Re: Some of you are too critical...
I don't see how this disrupts Fusion-IO's business model - they deal in advanced storage systems, not flash memory. If anything, this will probably go into Fusion-IO's products (replacing flash) as among the first things it goes into.
Re: Intel HAS been sprinting to process reduction faster than IBM...
I admit that SPEC ratings never make for a perfect comparison (and I think I did in the original post) but if you look at almost every individual test (whether base or optimized), Sandy Bridge is purely and simply faster. That is unlikely to be the result of just compiler tricks for every single benchmark.
I don't see how accelerators impact the comparison unfairly when you are, as in SPEC ratings, looking at exactly the same general purpose code for a large variety of different tests. If Sandy Bridge has some kind of accelerator that gives it an edge over POWER in general purpose code (I guess that would be AVX and compiler auto-vectorization), then it apparently does so across the board and that advantage would be translatable to many real-world applications. libquantum does look like it's completely broken by both IBM and Intel compilers, and that is why I suggest you look at individual tests.
I know that you in particular think that SPEC numbers are completely worthless, but a lot of other also very knowledgeable people (without a doubt more knowledgeable than me) disagree. You could look at rate benchmarks also and see that Sandy Bridge's performance carries over rather well. The reason I didn't link to them is that I think (though I might be wrong) that the differences in memory and disk subsystems (the POWER machines had twice the amount of RAM and an array of SSDs compared to just one HDD in the System x) would give POWER an unfair advantage in a throughput scenario.

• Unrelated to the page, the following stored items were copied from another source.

Definition hosting_view (e : CallEnv) (i : InstanceManifest) (records : list HostingRecord) : Call View :=
  v ← hosting_authority_view e i records;
  _ ← try_ (view_preset e);
  mret v.

(** The lease that a start or a transfer issues. *)
Definition new_lease (e : CallEnv) (i : InstanceManifest) (ep : Z) (host : HostTarget) (expires : Z) : Lease :=
  {| lease_id := ("lease-" ++s im_id i ++s "-" ++s dec ep)%string; lease_context := im_context i; lease_instance := im_id i;
     lease_generation := im_generation i; lease_owner := im_owner i; lease_host := host;
     lease_manifest := manifest_blob_hash (im_preset i); manifest_version := preset_revision (im_preset i); epoch := ep;
     issued_at := now e; expires_at := expires |}.

Record StartInput := {
  start_context : SpatialContext;
  start_instance : string;
  start_generation : option Z;
  start_endpoint : string;
  start_duration : Z
}.

Definition start_owner_dome_hosting_unlocked (e : CallEnv) (input : StartInput) : Call View :=
  _ ← try_ (check (negb (blank (start_endpoint input))) "owner device endpoint id is required");
  _ ← try_ (context_replica e);
  i ← try_ (instance_or_fail e);
  _ ← try_ (expect_generation (start_generation input) i);
  _ ← try_ (ensure_dome_hosting_owner i);
  _ ← try_ (not_deleting e);
  p ← try_ (fetched_preset e);
  p ← try_ (ok_of_option (Bail "Dome preset unavailable") p);
  records ← list_dome_hosting_records e i;
  let ep := next_hosting_epoch records in
  expires ← try_ (lease_expiry (now e) (start_duration input));
  s ← try_ (build_signed_dome_hosting_lease (clock e) keys
              (new_lease e i ep (OwnerDevice (start_endpoint input) (public_key_hex keys)) expires));
  let session_id := ("dome-session-" ++s im_id i ++s "-" ++s dec ep ++s "-" ++s dec_i64 (now e))%string in
  a ← try_ (accept_dome_hosting_lease digest (clock e) keys s session_id (now e));
  act ← try_ (activate_dome_hosting_lease digest (clock e) keys s a (now e));
  r ← try_ (start_with_budget s i p session_id (now e));
  let all := (records ++ [LeaseIssued s; HostAccepted a; LeaseActivated act])%list in
  _ ← persist_dome_hosting_records e i all;
  _ ← modify (set_sessions (insert (im_id i) r));
  _ ← try_ (match im_context i with CTopic _ => Ok tt | CChannel _ _ => locator_replica e end);
  _ ← modify (set_tasks (insert (im_id i) session_id));
  _ ← try_ (publish_hint e);
  hosting_view e i all.

(** The start, and the release of the scopes when it failed without a session. *)
Definition start_or_release (e : CallEnv) (input : StartInput) : Call View := fun h =>
  let '(started, h) := start_owner_dome_hosting_unlocked e input h in
  if negb (is_ok started) && negb (bool_decide (is_Some (dome_host_sessions h !! start_instance input)))
  then match drop_scopes (dome_holder (start_instance input)) h with
       | (Ok _, h) => (started, h)
       | (Err p, h) => (Err p, h)
       end
  else (started, h).

Definition start_owner_dome_hosting (e : CallEnv) (input : StartInput) : Call View :=
  _ ← take_scopes (dome_holder (start_instance input))
        (participation_keys (topic_of (start_context input)) (channel_of (start_context input)));
  start_or_release e input.

(** The instance is found by context and id: [found_instance]. *)
Record PrepareInput := {
  prepare_context : SpatialContext;
  prepare_instance : string;
  prepare_generation : option Z;
  prepare_node : string;
  prepare_url : string;
  prepare_duration : Z
}.

Definition prepare_community_node_dome_hosting (e : CallEnv) (input : PrepareInput) : Call View :=
  _ ← try_ (context_replica e);
  i ← try_ (instance_or_fail e);
  _ ← try_ (expect_generation (prepare_generation input) i);
  _ ← try_ (ensure_dome_hosting_owner i);
  _ ← try_ (not_deleting e);
  records ← list_dome_hosting_records e i;
  let ep := next_hosting_epoch records in
  expires ← try_ (lease_expiry (now e) (prepare_duration input));
  s ← try_ (build_signed_dome_hosting_lease (clock e) keys
              (new_lease e i ep (CommunityNode (prepare_node input) (prepare_url input)) expires));
  let all := (records ++ [LeaseIssued s])%list in
  _ ← persist_dome_hosting_records e i all;
  _ ← stop_owner_dome_hosting (im_id i);
  _ ← try_ (publish_hint e);
  hosting_view e i all.

(** [acceptance] is the decoded [signed_acceptance_json], [None] when it is not JSON. *)
Definition activate_community_node_dome_hosting (e : CallEnv) (acceptance : option SignedAcceptance) : Call View :=
  _ ← try_ (context_replica e);
  i ← try_ (instance_or_fail e);
  _ ← try_ (ensure_dome_hosting_owner i);
  _ ← try_ (not_deleting e);
  records ← list_dome_hosting_records e i;
  s ← try_ (current_unique_lease records);
  s ← try_ (ok_of_option (Bail "no pending Hosting Lease") s);
  _ ← try_ (check (match lease_host (lease s) with CommunityNode _ _ => true | OwnerDevice _ _ => false end)
              "pending Hosting Lease does not target a Community Node");
  a ← try_ (ok_of_option (Bail "invalid Community Node hosting acceptance") acceptance);
  act ← try_ (activate_dome_hosting_lease digest (clock e) keys s a (now e));
  let all := (records ++ [HostAccepted a; LeaseActivated act])%list in
  _ ← persist_dome_hosting_records e i all;
  _ ← try_ (publish_hint e);
  hosting_view e i all.
(** ** The invariant *)
Definition tidy_store (n : Z) (h : Host) : Prop := forall k rs, stored h !! k = Some rs -> tidy n rs.

Record host_inv (n : Z) (h : Host) : Prop := { hi_store : tidy_store n h; hi_coupled : coupled None h }.

Lemma tidy_store_mono n m h : n <= m -> tidy_store n h -> tidy_store m h.
Proof. intros Hnm Ht k rs Hk. by eapply tidy_mono, Ht. Qed.

Lemma tidy_store_insert n h k rs : tidy_store n h -> tidy n rs -> tidy_store n (set_stored (insert k rs) h).
Proof. intros Ht Hrs k' rs'. cbn [set_stored stored]. intros [[<- <-]|[_ ?]]%lookup_insert_Some; [done | by eapply Ht]. Qed.

Lemma host_inv_mono n m h : n <= m -> host_inv n h -> host_inv m h.
Proof. intros Hnm [T C]. constructor; [by eapply tidy_store_mono | done]. Qed.

(** A stored list is empty or tidy. *)
Lemma stored_records n h k : tidy_store n h -> default [] (stored h !! k) = [] \/ tidy n (default [] (stored h !! k)).
Proof. intros Ht. destruct (stored h !! k) as [rs|] eqn:E; simpl; [right; by eapply Ht | by left]. Qed.

Lemma coupled_view {A} ex h (m : Call A) : keeps_core m -> coupled ex h -> coupled ex (m h).2.
Proof. intros Hk. apply coupled_same, Hk. Qed.

Lemma tidy_view {A} n h (m : Call A) : keeps_core m -> tidy_store n h -> tidy_store n (m h).2.
Proof. intros Hk Ht k rs. rewrite (sc_stored _ _ (Hk h)). apply Ht. Qed.

(** ** The calls keep it *)
Lemma call_wp_list {B} e i (k : list HostingRecord -> Call B) Q h :
  (forall err, Q (Err err) h) -> call_wp (k (default [] (stored h !! hosting_state_key (im_id i)))) Q h ->
  call_wp (list_dome_hosting_records e i ≫= k) Q h.
Proof.
  intros He Hk. apply call_wp_bind. unfold list_dome_hosting_records. apply call_wp_try; [auto|]. intros _ _. exact Hk.
Qed.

I would agree that SAP and TPC benchmarks give a better idea of the performance of these systems for what they would actually be used for, but that was NOT the purpose of this discussion, rather if RISC gives POWER an inherent advantage over x86. In that particular case, I believe that SPEC is in fact a more valuable benchmark.
Re: how longs your road?
They have published roadmaps for the x86 line extending all the way through 2016, with Skymont as a die shrink of the Skylake microarchitecture (though they have not explicitly stated that they will go into Xeon processors, but following the current release schedule that means we will have Skymont-EP in 2017 and Skymont-EX in 2018). You have a point all the same however, and that is also the reason why IBM does not have to go into great detail about upcoming POWER processors whereas Oracle has to provide a clear and long roadmap for SPARC.

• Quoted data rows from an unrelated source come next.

Lemma demo_services at_ : services_ok (demo_env at_) demo_instance 7.
Proof. by constructor. Qed.

Lemma demo_hostable : hostable owner_keys demo_instance.
Proof. constructor; by_vm. Qed.

Lemma demo_fits at_ : fits (demo_env at_) "dome".
Proof. intros i [= <-]. done. Qed.

Lemma hosting_service_invariant_witness :
  host_inv demo_digest owner_keys 2 (run_host demo_digest demo_spawner owner_keys [CStart (demo_env 100) demo_start; CPrepare (demo_env 200) demo_prepare]).
Proof.
  apply (hosting_service_invariant demo_digest demo_spawner owner_keys [CStart (demo_env 100) demo_start; CPrepare (demo_env 200) demo_prepare]);
    [vm_compute; discriminate | repeat constructor; apply demo_fits].
Defined.

Definition demo_scopes : result ScopeLimitReached (list Effect) * ScopeLeases :=
  default (Err ScopeLimit, empty_leases)
    (set_scope_holder demo_spawner (dome_holder "dome") (list_to_set (participation_keys "plaza" None)) empty_leases).

Lemma start_hosts_witness :
  exists v h', start_owner_dome_hosting demo_digest demo_spawner owner_keys (demo_env 100) demo_start initial_host = (Ok v, h')
    /\ state_kind (view_state v) = OwnerHosted.
Proof.
  destruct (start_hosts demo_digest demo_spawner owner_keys 0 initial_host (demo_env 100) demo_start demo_instance 7 tt (100 + DEFAULT_LEASE_MILLIS)
    (match demo_scopes.1 with Ok eff => eff | Err _ => [] end) demo_scopes.2) as (v & h' & s & a & act & session & Hrun & Hvs & _);
    [apply initial_inv | vm_compute; split; discriminate || reflexivity | apply demo_services | apply demo_hostable | reflexivity
    | by intros s ?%not_elem_of_nil | reflexivity | by_vm | by_vm | by_vm | by_vm | intros; do 2 eexists; split; reflexivity |].
  exists v, h'. split; [exact Hrun|]. by rewrite Hvs.
Defined.

Lemma prepare_fences_witness :
  exists v h', prepare_community_node_dome_hosting demo_digest owner_keys (demo_env 100) demo_prepare initial_host = (Ok v, h')
    /\ state_kind (view_state v) = Transferring.
Proof.
  destruct (prepare_fences demo_digest owner_keys 0 initial_host (demo_env 100) demo_prepare demo_instance 7 1100)
    as (v & h' & s & Hrun & Hvs & _);
    [apply initial_inv | vm_compute; split; discriminate || reflexivity | apply demo_services | apply demo_hostable
    | by intros s ?%not_elem_of_nil | by_vm | by_vm | by_vm |].
  exists v, h'. split; [exact Hrun|]. by rewrite Hvs.
Defined.

(** The account after it has started to host. *)
Definition demo_host : Host := (start_owner_dome_hosting demo_digest demo_spawner owner_keys (demo_env 100) demo_start initial_host).2.
Definition demo_stored : list HostingRecord := default [] (stored demo_host !! hosting_state_key "dome").
Definition demo_lease : SignedLease := match demo_stored with LeaseIssued s :: _ => s | _ => demo_signed 1 device end.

Here's a link to the latest x86 server roadmap by the way (although its authenticity is unclear): http://www.sweclockers.com/image/red/2011/07/27/1.png?t=paneBanner&k=0c324984
Re: Errrr - hang about...
POWER9 is in the roadmap published by The Register here: http://www.theregister.co.uk/2012/07/16/ibm_power7_plus_preview/page2.html
Can't really blame you for not knowing that though, since it was just two days ago that it came out.
Re: Errrr - hang about...
Well to be fair, we didn't get confirmation from IBM about anything beyond POWER8 until TPM's POWER7+ article just a few days ago, and even then I believe it was a leaked internal roadmap without any public announcement in tow. However, there are of course other reasons (most of all the internal documents from HP, which were released by Oracle) to have serious doubts about the future of Itanium, and more trust in the long-term commitment of IBM to the RISC/UNIX market.
What were the new parts?
I hate to whine, but what in this article was really new information (from the reference manual)? It looks almost like the article was cut in short, and the part that was supposed to come after the refresher is missing.
Re: Is this a problem?
There will have to be the same wear leveling mechanisms in place as for flash. If anything, it's less of a problem since the number of sustainable write cycles (at least from what I've heard from other sources) increases much more than the write cycle time decreases.

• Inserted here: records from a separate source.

(* ===== verification/AccountSyncItemProps.v ===== *)
(** * Keys and seals of account sync items

    The key of an item and its text determine each other, and a sealed item opens to what was
    sealed, for the account and under the key it was sealed for. *)
From S2P Require Import Prelude RustStr Envelope Replicas AccountSyncItem.

(** ** The text of a key *)

(** Keys of items that are merged; the change window is not. *)
Definition merge_key (k : AccountSyncItemKey) : bool :=
  match k with ChangeSlot _ _ | ChangeHead _ => false | _ => true end.

(** The fields fit their Rust types: ids that are printed as hexadecimal digits are strings,
    slots are [u16]. *)
Definition key_typed (k : AccountSyncItemKey) : bool :=
  match k with
  | ChannelCapability c e => valid_utf8 c && valid_utf8 e
  | ChannelMembership c | ChannelController c | ChannelRotationRequest c | ChannelControllerRequest c
  | ChannelParticipant c _ => valid_utf8 c
  | ChangeSlot _ slot => (0 <=? slot) && (slot <? 2 ^ 16)
  | _ => true
  end.

Section keys.
Context {hex_crate : HexCrate} {hex_laws : HexCrateLaws} {crypto : Crypto} {pubkey_laws : PubkeyLaws}.

Lemma lower_hex_no_slash s : str_all is_lower_hex s = true -> lacks "/" s = true.
Proof.
  apply str_all_impl. intros a Ha. apply negb_true_iff, bool_decide_eq_false. intros ->. done.
Qed.

Lemma hexdigit_no_slash s : str_all is_ascii_hexdigit s = true -> lacks "/" s = true.
Proof.
  apply str_all_impl. intros a Ha. apply negb_true_iff, bool_decide_eq_false. intros ->. done.
Qed.

Lemma pubkey_no_slash s : validate_pubkey s = Ok tt -> lacks "/" s = true.
Proof. unfold validate_pubkey. intros Hv. inv_result. by eapply hexdigit_no_slash, pubkey_hex. Qed.

Lemma text_encode s : valid_utf8 s = true -> text (Replicas.hex_encode s) = Ok s.
Proof. intros Hs. unfold text. rewrite hex_decode_encode. cbn. by rewrite Hs. Qed.

Lemma text_ok v s : text v = Ok s -> valid_utf8 s = true.
Proof. unfold text. intros Ht. inv_result. by case_match; simplify_eq. Qed.

Lemma read_channel c item :
  valid_utf8 c = true -> read_docs_key ("channel/" ++s Replicas.hex_encode c ++s "/" ++s item) = channel_item c item.
Proof.
  intros Hc. change (read_docs_key ("channel/" ++s Replicas.hex_encode c ++s "/" ++s item)) with
    ('(channel, item) ← ok_of_option "missing channel item" (split_once "/" (Replicas.hex_encode c ++s "/" ++s item));
     channel_id ← text channel; channel_item channel_id item : result string AccountSyncItemKey).
  rewrite split_once_lacks by apply lower_hex_no_slash, hex_encode_lower. cbn [ok_of_option]. rewrite bind_ok.
  by rewrite text_encode.
Qed.

Lemma read_docs_key_printed k :
  validate_key k = Ok tt -> merge_key k = true -> key_typed k = true -> read_docs_key (docs_key k) = Ok k.
Proof.
  destruct k; intros Hv Hm Hu; try done; cbn in Hu; cbn [docs_key].
  - apply andb_prop in Hu as [Hc He].
    change ("channel/" ++s Replicas.hex_encode channel_id ++s "/epoch/" ++s Replicas.hex_encode epoch_id) with
      ("channel/" ++s Replicas.hex_encode channel_id ++s "/" ++s "epoch" ++s "/" ++s Replicas.hex_encode epoch_id).
    rewrite read_channel by done. unfold channel_item. rewrite split_once_lacks by done. rewrite decide_True by done.
    by rewrite text_encode.
  - by apply (read_channel channel_id "membership").
  - by apply (read_channel channel_id "controller").
  - by apply (read_channel channel_id "rotation").
  - by apply (read_channel channel_id "controller-request").
  - change ("channel/" ++s Replicas.hex_encode channel_id ++s "/participant/" ++s participant) with
      ("channel/" ++s Replicas.hex_encode channel_id ++s "/" ++s "participant" ++s "/" ++s participant).
    rewrite read_channel by done. unfold channel_item. by rewrite split_once_lacks.
  - assert (Hs : lacks "/" subject = true).
    { cbn in Hv. inv_result. destruct r. by apply pubkey_no_slash. }
    change (read_docs_key ("follow/" ++s subject ++s "/" ++s target)) with
      ('(s, t) ← ok_of_option "missing follow target" (split_once "/" (subject ++s "/" ++s target));
       mret (ParticipantFollow s t) : result string AccountSyncItemKey).
    by rewrite split_once_lacks.
Qed.

Lemma channel_item_shape c item k : valid_utf8 c = true -> channel_item c item = Ok k -> merge_key k = true /\ key_typed k = true.
Proof.
  intros Hc. unfold channel_item. destruct (split_once "/" item) as [[kind rest]|].
  - case_decide as Hk; [intros (e & He%text_ok & [= <-])%result_bind_ok; simpl; by rewrite Hc, He|].
    case_decide; intros [= <-]; done.
  - repeat case_decide; intros [= <-]; done.
Qed.

Lemma read_docs_key_shape s k : read_docs_key s = Ok k -> merge_key k = true /\ key_typed k = true.
Proof.
  unfold read_docs_key. case_decide; [by intros [= <-]|].
  destruct (strip_prefix "trust/always-visible/" s); [by intros [= <-]|].
  destruct (strip_prefix "channel/" s).
  { intros ([c item] & _ & (id & Hid%text_ok & Hi)%result_bind_ok)%result_bind_ok. by eapply channel_item_shape. }
  destruct (strip_prefix "graph/follows/" s); [by intros [= <-]|].
  destruct (strip_prefix "graph/blocks/" s); [by intros [= <-]|].
  destruct (strip_prefix "graph/followers/" s); [by intros [= <-]|].
  destruct (strip_prefix "follow/" s); [|done]. by intros ([a b] & _ & [= <-])%result_bind_ok.
Qed.

Lemma device_no_slash d : validate_device_id d = Ok tt -> lacks "/" d = true.
Proof.
  unfold validate_device_id. intros Hv%ensure_ok. destruct_bools.
  match goal with Ha : str_all _ d = true |- _ => revert Ha; apply str_all_impl end.
  intros a Ha. apply negb_true_iff, bool_decide_eq_false. intros ->. done.
Qed.

Lemma ndigits_small n : 0 <= n < 1000 -> (ndigits n <= 3)%nat.
Proof.
  intros Hn. unfold ndigits. cbn [ndigits_from]. change (10 ^ Z.of_nat 1) with 10. change (10 ^ Z.of_nat 2) with 100.
  change (10 ^ Z.of_nat 3) with 1000. repeat case_match; try lia.
Qed.

Lemma dec_padded_small n : 0 <= n < 1000 -> parse_digits 0 (dec_padded 3 n) = Some n /\ String.length (dec_padded 3 n) = 3%nat.
Proof.
  intros Hn. unfold dec_padded. pose proof (ndigits_small n Hn). rewrite Nat.max_l by done.
  rewrite parse_pad_digits, pad_digits_length. change (10 ^ Z.of_nat 3) with 1000. by rewrite Z.mod_small.
Qed.

(** The text of a key of the change window. *)
Lemma change_key_text k :
  validate_key k = Ok tt -> merge_key k = false -> key_typed k = true ->
  exists d x, lacks "/" d = true /\ docs_key k = "changes/" ++s d ++s "/" ++s x
    /\ (k = ChangeHead d /\ x = "head" \/ exists n, k = ChangeSlot d n /\ x = dec_padded 3 n /\ 0 <= n < 1000).
Proof.
  destruct k; intros Hv Hm Ht; try done; cbn in Hv.
  - apply result_bind_ok in Hv as ([] & Hs%ensure_ok & Hd). unfold ACCOUNT_SYNC_CHANGE_WINDOW in Hs. cbn in Ht.
    apply andb_prop in Ht as [Ht _]. exists device_id, (dec_padded 3 slot). split_and!; [by apply device_no_slash | done |].
    right. exists slot. split_and!; [done..| |]; lia.
  - exists device_id, "head". split_and!; [by apply device_no_slash | done | by left].
Qed.

(** Distinct items have distinct texts, those of the change window included. *)
Lemma docs_key_inj k k' :
  validate_key k = Ok tt -> validate_key k' = Ok tt -> key_typed k = true -> key_typed k' = true ->
  docs_key k = docs_key k' -> k = k'.
Proof.
  intros Hv Hv' Ht Ht' He.
  assert (Hread : forall a b, merge_key a = true -> merge_key b = false -> validate_key a = Ok tt -> validate_key b = Ok tt ->
            key_typed a = true -> key_typed b = true -> docs_key a <> docs_key b).
  { intros a b Ha Hb Hva Hvb Hta Htb Hab. pose proof (read_docs_key_printed a Hva Ha Hta) as Hr.
    destruct (change_key_text b) as (d & x & _ & Hx & _); [done..|]. rewrite Hab, Hx in Hr. discriminate Hr. }
  destruct (merge_key k) eqn:Hm, (merge_key k') eqn:Hm'.
  - pose proof (read_docs_key_printed k Hv Hm Ht) as Hr. rewrite He, read_docs_key_printed in Hr by done. by injection Hr.
  - by apply Hread in He.
  - symmetry in He. by apply Hread in He.
  - destruct (change_key_text k) as (d & x & Hd & Hx & Hk); [done..|].
    destruct (change_key_text k') as (d' & x' & Hd' & Hx' & Hk'); [done..|].
    rewrite Hx, Hx' in He. apply str_app_inj in He. apply (f_equal (split_once "/")) in He.
    rewrite !split_once_lacks in He by done. injection He as <- ->.
    destruct Hk as [[-> ->]|(n & -> & -> & Hn)], Hk' as [[-> Hh]|(n' & -> & Hh & Hn')]; try done.
    + apply (f_equal String.length) in Hh. by rewrite (proj2 (dec_padded_small n' Hn')) in Hh.
    + apply (f_equal String.length) in Hh. by rewrite (proj2 (dec_padded_small n Hn)) in Hh.
    + apply (f_equal (parse_digits 0)) in Hh. rewrite (proj1 (dec_padded_small n Hn)), (proj1 (dec_padded_small n' Hn')) in Hh. congruence.
Qed.

(** C24: Reading the text of an item key succeeds exactly for the canonical texts of valid
    keys of merged items, and returns that key: no other spelling of a key is accepted and
    no two keys share a text. *)
Theorem item_key_roundtrip s k :
  from_docs_key s = Ok k <->
  docs_key k = s /\ validate_key k = Ok tt /\ merge_key k = true /\ key_typed k = true.
Proof.
  unfold from_docs_key. split.
  - intros (k' & Hr%read_docs_key_shape & ([] & Hv & ([] & Hc%ensure_ok & [= ->])%result_bind_ok)%result_bind_ok)%result_bind_ok.
    destruct Hr. by apply bool_decide_eq_true in Hc.
  - intros (<- & Hv & Hm & Hu). rewrite (read_docs_key_printed k) by done. rewrite bind_ok, Hv, bind_ok.
    by rewrite bool_decide_true.
Qed.
End keys.

(** ** Seals *)

(** The tag authenticates the associated data: no ciphertext is valid for two of them. *)
Class AeadBinding `{Aead} := {
  aead_binds key nonce aad aad' p p' c :
    aead_encrypt key nonce aad p = Some c -> aead_encrypt key nonce aad' p' = Some c -> aad = aad'
}.

Section seals.
Context {hex_crate : HexCrate} {hex_laws : HexCrateLaws} {crypto : Crypto} {pubkey_laws : PubkeyLaws}.
Context {json_value : JsonValue} `{JsonLaws AccountSyncItem} {aead : Aead} {aead_laws : AeadLaws}.

Lemma pubkey_no_nul s : validate_pubkey s = Ok tt -> lacks zero s = true.
Proof.
  unfold validate_pubkey. intros Hv. inv_result. destruct (pubkey_hex _ _ E) as [_ Hh]. revert Hh.
  apply str_all_impl. intros a Ha. apply negb_true_iff, bool_decide_eq_false. intros ->. done.
Qed.

(** Account and key can be read off the associated data. *)
Lemma item_aad_inj a a' k k' :
  validate_pubkey a = Ok tt -> validate_pubkey a' = Ok tt -> item_aad a k = item_aad a' k' -> a = a' /\ k = k'.
Proof.
  intros Ha%pubkey_no_nul Ha'%pubkey_no_nul He. unfold item_aad in He. apply str_app_inj in He.
  apply (f_equal (split_once (String zero ""))) in He. rewrite !split_once_lacks in He by done. by injection He.
Qed.

Lemma seal_inv ks nonce account i s :
  seal ks nonce account i = Ok s ->
  validate_item i = Ok tt /\ str_len (to_json i) <= MAX_ACCOUNT_SYNC_ITEM_BYTES
  /\ exists c, aead_encrypt (payload_key ks) nonce (item_aad account (docs_key (key i))) (to_json i) = Some c
     /\ s = {| sealed_v := 1; nonce_hex := Replicas.hex_encode nonce; ciphertext_hex := Replicas.hex_encode c |}.
Proof.
  unfold seal. intros ([] & Hv & ([] & Hl%ensure_ok & (c & Hc%ok_of_option_ok & [= <-])%result_bind_ok)%result_bind_ok)%result_bind_ok.
  split_and!; [done | lia | eauto].
Qed.

Lemma open_sealed ks nonce account i s :
  String.length nonce = 24%nat -> seal ks nonce account i = Ok s -> open ks account (docs_key (key i)) s = Ok i.
Proof.
  intros Hn (Hv & Hl & c & Hc & ->)%seal_inv. unfold open. cbn [sealed_v nonce_hex ciphertext_hex].
  pose proof (aead_encrypt_length _ _ _ _ _ Hc) as Hlen. unfold str_len in *.
  assert (Hsize : Z.of_nat (String.length (Replicas.hex_encode nonce)) + Z.of_nat (String.length (Replicas.hex_encode c))
                  <= MAX_SEALED_ACCOUNT_SYNC_ITEM_BYTES).
  { rewrite !hex_encode_length, Hlen, Hn. unfold MAX_SEALED_ACCOUNT_SYNC_ITEM_BYTES. lia. }
  rewrite (proj2 (Z.leb_le _ _) Hsize). rewrite !hex_decode_encode. cbn [ensure ok_of_option Z.eqb Pos.eqb]. rewrite !bind_ok, Hn.
  change (Z.of_nat 24 =? 24) with true. cbn [ensure ok_of_option]. rewrite ?bind_ok.
  rewrite (proj2 (aead_decrypt_spec _ _ _ _ _) Hc). cbn [ok_of_option]. rewrite bind_ok, (proj2 (Z.leb_le _ _) Hl).
  cbn [ensure]. rewrite bind_ok, from_to_json. cbn [ok_of_option]. rewrite bind_ok, Hv, bind_ok. by rewrite bool_decide_true.
Qed.

Lemma open_inv ks account k s i :
  open ks account k s = Ok i ->
  docs_key (key i) = k /\ validate_item i = Ok tt
  /\ exists nonce c p, hex_decode (nonce_hex s) = Some nonce /\ hex_decode (ciphertext_hex s) = Some c
     /\ aead_decrypt (payload_key ks) nonce (item_aad account k) c = Some p /\ from_json p = Some i.
Proof.
  unfold open. intros Ho. repeat (apply result_bind_ok in Ho as (? & ? & Ho)).
  repeat match goal with Hx : ensure _ _ = Ok _ |- _ => apply ensure_ok in Hx | Hx : ok_of_option _ _ = Ok _ |- _ => apply ok_of_option_ok in Hx end.
  injection Ho as ->. match goal with Hx : validate_item _ = Ok ?u |- _ => destruct u end. destruct_bools. eauto 10.
Qed.

(** C16: A sealed item opens for the account and under the key it was sealed for, to the item
    that was sealed, and for no other account or key. *)
Theorem sealed_item_opens_as_itself {binding : AeadBinding} ks nonce account i s account' k j :
  String.length nonce = 24%nat -> validate_pubkey account = Ok tt -> validate_pubkey account' = Ok tt ->
  seal ks nonce account i = Ok s ->
  open ks account' k s = Ok j <-> account' = account /\ k = docs_key (key i) /\ j = i.
Proof.
  intros Hn Ha Ha' Hs. split; [|intros (-> & -> & ->); by eapply open_sealed].
  intros (Hk & _ & nonce' & c & p & Hnon & Hcip & Hdec & Hj)%open_inv.
  destruct (seal_inv _ _ _ _ _ Hs) as (_ & _ & c' & Hc & ->). cbn in Hnon, Hcip.
  rewrite !hex_decode_encode in *. simplify_eq. pose proof (proj1 (aead_decrypt_spec _ _ _ _ _) Hdec) as Henc.
  pose proof (aead_binds _ _ _ _ _ _ _ Henc Hc) as Haad. destruct (item_aad_inj _ _ _ _ Ha' Ha Haad) as [-> He].
  split_and!; [done..|]. rewrite He in Hdec. rewrite (proj2 (aead_decrypt_spec _ _ _ _ _) Hc) in Hdec. simplify_eq.
  rewrite from_to_json in Hj. congruence.
Qed.
End seals.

Re: Intel HAS been sprinting to process reduction faster than IBM...
More current flowing through transistors equals faster switching speeds. And actually, the reason I used the word current was because that was the word you used in your post (the one I was responding to). Yes, you overclock a CPU by increasing the voltage, but increased voltage enables higher performance by increasing the amount of current. If this is the kind of discussion you want to have, then you're welcome to have it with yourself.
Also, SPEC numbers are hardly irrelevant (though they may not paint a full picture) when looking at the performance of two comparable processors, and if a 2.9 GHz "CISC" processor beats a 4GHz "RISC" processor in almost every test, then that renders your "RISC enables higher single cycle performance for IBM" comment ridiculous (especially since POWER7 is at every single point of comparison a more advanced processor than Sandy Bridge-EP). At no point did we even discuss SAP ratings, you just made that up. SAP scores will also place a greater emphasis on total system performance than SPEC ratings, which is not relevant in a RISC vs CISC debate.
By the way, I have no major doubts that POWER7+ on 32nm will blow Sandy Bridge-EP out of the water, especially for database workloads (as it really should be). But that will have nothing do with RISC vs CISC, rather with its having possibly 5GHz+ clock speeds and 80MB of L3 cache.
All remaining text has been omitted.